# My cat Noodles



## Indie (Nov 6, 2007)

Noodles is a 5 year old Egyptian Mau


----------



## spid (Nov 4, 2008)

sweet :biggrin::biggrin:


----------



## Indie (Nov 6, 2007)

I've only had her since Sunday but it's as if she has been here forever.


----------



## Guest (Apr 16, 2009)

Now your'e just rubbing it in...lol...absolutely adorable....xxxx :001_tt1:


----------



## suzy93074 (Sep 3, 2008)

She is Gorgeous!!


----------



## Indie (Nov 6, 2007)

FREE SPIRIT said:


> Now your'e just rubbing it in...lol...absolutely adorable....xxxx :001_tt1:


Awwww sorry do oyu want to see more lol.


----------



## Guest (Apr 16, 2009)

Indie said:


> Awwww sorry do oyu want to see more lol.


ooh yes please...i love Noodles, she is stunning...xxxx  :001_tt1: :thumbup:


----------



## Indie (Nov 6, 2007)

Ok here you go, not very clear she doesn't keep still lol


----------



## JoWDC (Jan 11, 2009)

she is really lovely.


----------



## Guest (Apr 16, 2009)

Indie said:


> Ok here you go, not very clear she doesn't keep still lol


What beautiful markings she has...ooh im in love...xxxx   :yesnod:


----------



## Indie (Nov 6, 2007)

The great thing is she has already been spayed so no worries.


----------



## KarenHSmith (Apr 20, 2008)

Aw he is gorgeous love him


----------



## mckitty (Jan 11, 2009)

aww hes lovely


----------



## Malaguti (Apr 11, 2009)

Aaaww - she's lovely!!!

Very inquisitive too going by the pics.

Beautiful!


----------



## Indie (Nov 6, 2007)

Malaguti said:


> Aaaww - she's lovely!!!
> 
> Very inquisitive too going by the pics.
> 
> Beautiful!


Oh yes loves nothing more than to shove her face in yours lol


----------



## Malaguti (Apr 11, 2009)

I find that one of the greatest joys with mine though the whole 'face thing' 
(With the expception of when it happens straight after a fishy meal lol)

Mind you usually dad gets all the kisses now while I'm reduced to chief getter upper, door opener and gourmet cook. Never Mind, life wouldn't be the same without it.

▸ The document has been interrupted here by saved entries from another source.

(** path names are split as they should be. Iterating [skipelem] over a
    path yields, in order, exactly the maximal runs of bytes other than '/'
    before the terminator, each cut to [DIRSIZ] bytes and terminated in the
    name buffer when it is shorter; and no more calls are needed than the path
    has bytes, which is the fuel of [namex]. *)
Theorem skipelem_splits path name :
  length name = DIRSIZ → Forall2 names (elements path []) (skipelems (length path) path name).
Proof. intros. by apply skipelems_spec. Qed.

(** "///a//bb" *)
Lemma skipelem_splits_witness :
  Forall2 names [[97]; [98; 98]] (skipelems 9 [47; 47; 47; 97; 47; 47; 98; 98; 0] (replicate DIRSIZ 0)).
Proof. apply (skipelem_splits [47; 47; 47; 97; 47; 47; 98; 98; 0]). reflexivity. Defined.

(** ** The on-disk inode *)
(** A [struct dinode] whose fields have their C types. *)
Definition dinode_ok (di : dinode) : Prop :=
  - 2 ^ 15 ≤ d_type di < 2 ^ 15 ∧ - 2 ^ 15 ≤ d_major di < 2 ^ 15 ∧
  - 2 ^ 15 ≤ d_minor di < 2 ^ 15 ∧ - 2 ^ 15 ≤ d_nlink di < 2 ^ 15 ∧
  0 ≤ d_size di < 2 ^ 32 ∧ length (d_addrs di) = S NDIRECT ∧ Forall (λ a, 0 ≤ a < 2 ^ 32) (d_addrs di).

Lemma put_addrs_aux n : ∀ k off (addrs : list Z) d,
  (off + 4 * (k + n) ≤ length d)%nat →
  let d' := foldl (λ d k, put_32 (off + 4 * k) (addrs !!! k) d) d (seq k n) in
  length d' = length d ∧
  (∀ j, (k ≤ j < k + n)%nat → get_u32 (off + 4 * j) d' = u32 (addrs !!! j)) ∧
  (∀ o, (o + 4 ≤ off + 4 * k ∨ off + 4 * (k + n) ≤ o)%nat → get_u32 o d' = get_u32 o d) ∧
  (∀ o, (o + 2 ≤ off + 4 * k ∨ off + 4 * (k + n) ≤ o)%nat → get_u16 o d' = get_u16 o d).
Proof.
  induction n as [|n IH]; intros k off addrs d Hd; simpl.
  { split_and!; try done. lia. }
  destruct (IH (S k) off addrs (put_32 (off + 4 * k) (addrs !!! k) d)) as (Hl & Hin & Ho & Ho'); [blen|].
  rewrite length_put_32 in Hl by lia. split_and!; [done|..].
  - intros j Hj. destruct (decide (j = k)) as [->|].
    + rewrite Ho by lia. autorewrite with bytes. done.
    + apply Hin. lia.
  - intros o Hlt. rewrite Ho by lia. autorewrite with bytes. done.
  - intros o Hlt. rewrite Ho' by lia. autorewrite with bytes. done.
Qed.

Lemma s16_u16 z : - 2 ^ 15 ≤ z < 2 ^ 15 → s16 (u16 z) = z.
Proof. intros Hz. unfold s16, u16. rewrite Zplus_mod_idemp_l. by apply s16_small. Qed.

Lemma put_dinode_spec off di d :
  (off + 64 ≤ length d)%nat → dinode_ok di →
  let d' := put_dinode off di d in
  length d' = length d ∧ get_dinode off d' = di ∧
  (∀ o, (o + 4 ≤ off ∨ off + 64 ≤ o)%nat → get_u32 o d' = get_u32 o d) ∧
  (∀ o, (o + 2 ≤ off ∨ off + 64 ≤ o)%nat → get_u16 o d' = get_u16 o d).
Proof.
  intros Hoff (Ht & Hma & Hmi & Hn & Hs & Hla & Ha) d'. unfold d', put_dinode, put_addrs. clear d'.
  set (d5 := put_32 (off + 8) _ _).
  assert (Hl5 : length d5 = length d) by (unfold d5; blen).
  destruct (put_addrs_aux (S NDIRECT) 0 (off + 12) (d_addrs di) d5) as (Hl & Hin & Ho & Ho').
  { unfold NDIRECT. lia. }
  set (d' := foldl _ _ _) in *. clearbody d'. unfold NDIRECT in *. split_and!.
  - congruence.
  - unfold get_dinode, get_s16. rewrite !Ho', Ho by lia. unfold d5. autorewrite with bytes.
    rewrite !s16_u16, u32_small by done.
    destruct di as [ty ma mi nl sz addrs]. cbn [d_type d_major d_minor d_nlink d_size d_addrs] in *. f_equal.
    apply list_eq. intros i. rewrite list_lookup_fmap.
    destruct (decide (i < 13)%nat) as [Hi|Hi].
    + change (seq 0 (S NDIRECT)) with (seq 0 13). rewrite lookup_seq_lt by done.
      change (_ <$> Some (0 + i)%nat) with (Some (get_u32 (off + 12 + 4 * (0 + i)) d')).
      rewrite Hin by lia. rewrite Forall_lookup in Ha.
      assert (is_Some (addrs !! i)) as [a Hai] by (apply lookup_lt_is_Some; lia).
      rewrite (list_lookup_total_correct _ _ _ Hai), Hai, u32_small by eauto. done.
    + rewrite lookup_seq_ge, lookup_ge_None_2 by (unfold NDIRECT; lia). done.
  - intros o H. rewrite Ho by lia. unfold d5. autorewrite with bytes. done.
  - intros o H. rewrite Ho' by lia. unfold d5. autorewrite with bytes. done.
Qed.

Lemma put_dinode_other k k' di d :
  length d = BSIZE → (k < 8)%nat → (k' < 8)%nat → dinode_ok di → k' ≠ k →
  get_dinode (sizeof_dinode * k') (put_dinode (sizeof_dinode * k) di d) = get_dinode (sizeof_dinode * k') d.
Proof.
  intros Hd Hk Hk' Hdi Hne. change sizeof_dinode with 64%nat in *.
  destruct (put_dinode_spec (64 * k) di d) as (Hl & Hget & Ho & Ho'); [rewrite Hd; unfold BSIZE; lia|done|].
  unfold get_dinode, get_s16. rewrite !Ho', Ho by lia. f_equal. apply list_fmap_ext. intros i j Hi.
  apply lookup_seq in Hi as [-> Hi]. apply Ho. unfold NDIRECT in *. lia.
Qed.

(** An inode written to its block reads back, and writing it leaves every
    other inode of the block alone. *)
Theorem dinode_roundtrip k k' di d :
  length d = BSIZE → (k < 8)%nat → (k' < 8)%nat → dinode_ok di →
  let d' := put_dinode (sizeof_dinode * k) di d in
  length d' = BSIZE ∧ get_dinode (sizeof_dinode * k) d' = di ∧
  (k' ≠ k → get_dinode (sizeof_dinode * k') d' = get_dinode (sizeof_dinode * k') d).
Proof.
  intros Hd Hk Hk' Hdi d'.
  destruct (put_dinode_spec (sizeof_dinode * k) di d) as (Hl & Hget & _); [rewrite Hd; unfold BSIZE, sizeof_dinode; lia|done|].
  split_and!; [unfold d'; congruence|done|]. intros Hne. by apply put_dinode_other.
Qed.

Lemma dinode_roundtrip_witness :
  let di := mkDinode 2 0 0 1 1000 [29; 30; 0; 0; 0; 0; 0; 0; 0; 0; 0; 0; 0] in
  get_dinode 64 (put_dinode 64 di (replicate BSIZE 7)) = di.
Proof.
  intros di. apply (dinode_roundtrip 1 0 di (replicate BSIZE 7)); [reflexivity|lia|lia|].
  unfold dinode_ok. simpl. split_and!; try lia; try done.
  repeat constructor; lia.
Defined.

(** ** The inode cache *)

(** At most one entry in use for an inode. *)
Definition icache_ok (l : list inode) : Prop :=
  (∀ k i, l !! k = Some i → 0 ≤ i_ref i) ∧
  (∀ j k i i', l !! j = Some i → l !! k = Some i' → 0 < i_ref i → 0 < i_ref i' →
    i_dev i = i_dev i' → i_inum i = i_inum i' → j = k).

Definition holds_inode (dev inum : Z) (i : inode) : Prop := 0 < i_ref i ∧ i_dev i = dev ∧ i_inum i = inum.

Love the name Noodles by the way!! It's different and it looks like it suits her.


----------



## lymorelynn (Oct 4, 2008)

She's beautiful and looks ver nosey too  I love silver Maus :001_wub:


----------



## Indie (Nov 6, 2007)

Thankyou she is lovely till she bites ouch.


----------



## joote (Dec 11, 2008)

geogeous!! love the pic in you sig so much hehe


----------



## LadyRedLainey (Apr 7, 2009)

Beautiful pics! i love the one on your signature bit


----------



## Indie (Nov 6, 2007)

Thankyou looks like she's had enough lol.


----------



## EMau_lover (Apr 20, 2009)

She is just gorgeous! I'm going to get my new Mau kitten this weekend and I'm so excited!


----------